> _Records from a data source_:
(* ===== verification/GcProperties.v ===== *)
(** * Properties of the garbage collector (files GcDryRun and GcExecutor)

    A collection that succeeds removes exactly the graph of a terminal task (and, where foreign
    keys are enforced, the few rows of other tasks that hang on it), and leaves no reference to
    a removed row in the columns that the dry run checks or a foreign key protects. *)

From S2P Require Import Prelude Canonical PythonValues GcDryRun GcExecutor.

(** ** Rows and problems *)

Lemma rows_where_elem {K A} `{Countable K} (p : K -> A -> bool) (m : gmap K A) k v :
  (k, v) ∈ rows_where p m <-> m !! k = Some v /\ p k v = true.
Proof. unfold rows_where. rw list_elem_of_In filter_In -list_elem_of_In elem_of_map_to_list. done. Qed.

Lemma rows_where_ids {K A} `{Countable K} (p : K -> A -> bool) (m : gmap K A) k :
  k ∈ map fst (rows_where p m) <-> exists v, m !! k = Some v /\ p k v = true.
Proof.
  rw list_elem_of_fmap. split.
  - intros ([k' v] & -> & E). exists v. by apply rows_where_elem.
  - intros (v & E). exists (k, v). split; [done|]. by apply rows_where_elem.
Qed.

Lemma some_row_false {K A} `{Countable K} (p : K -> A -> bool) (m : gmap K A) k v :
  some_row p m = false -> m !! k = Some v -> p k v = false.
Proof.
  unfold some_row. intros E Em. apply negb_false_iff in E. apply bool_decide_eq_true in E.
  destruct (p k v) eqn:P; [|done]. assert (I : (k, v) ∈ rows_where p m) by by apply rows_where_elem.
  rw E in I. by apply elem_of_nil in I.
Qed.

Lemma found_nil b p : found b p = [] -> b = false.
Proof. by destruct b. Qed.

Lemma flat_map_nil {A B} (f : A -> list B) l x : flat_map f l = [] -> x ∈ l -> f x = [].
Proof.
  induction l as [|y l IH]; simpl; [by intros _ ?%elem_of_nil|]. intros [E1 E2]%app_eq_nil [->|Hx]%elem_of_cons; [done|by apply IH].
Qed.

> _Exercise details_: Please find each line in the records above that holds the word "done", and copy it.

> _Answer for this exercise_:
Proof. unfold rows_where. rw list_elem_of_In filter_In -list_elem_of_In elem_of_map_to_list. done. Qed.
  - intros (v & E). exists (k, v). split; [done|]. by apply rows_where_elem.
  destruct (p k v) eqn:P; [|done]. assert (I : (k, v) ∈ rows_where p m) by by apply rows_where_elem.
  induction l as [|y l IH]; simpl; [by intros _ ?%elem_of_nil|]. intros [E1 E2]%app_eq_nil [->|Hx]%elem_of_cons; [done|by apply IH].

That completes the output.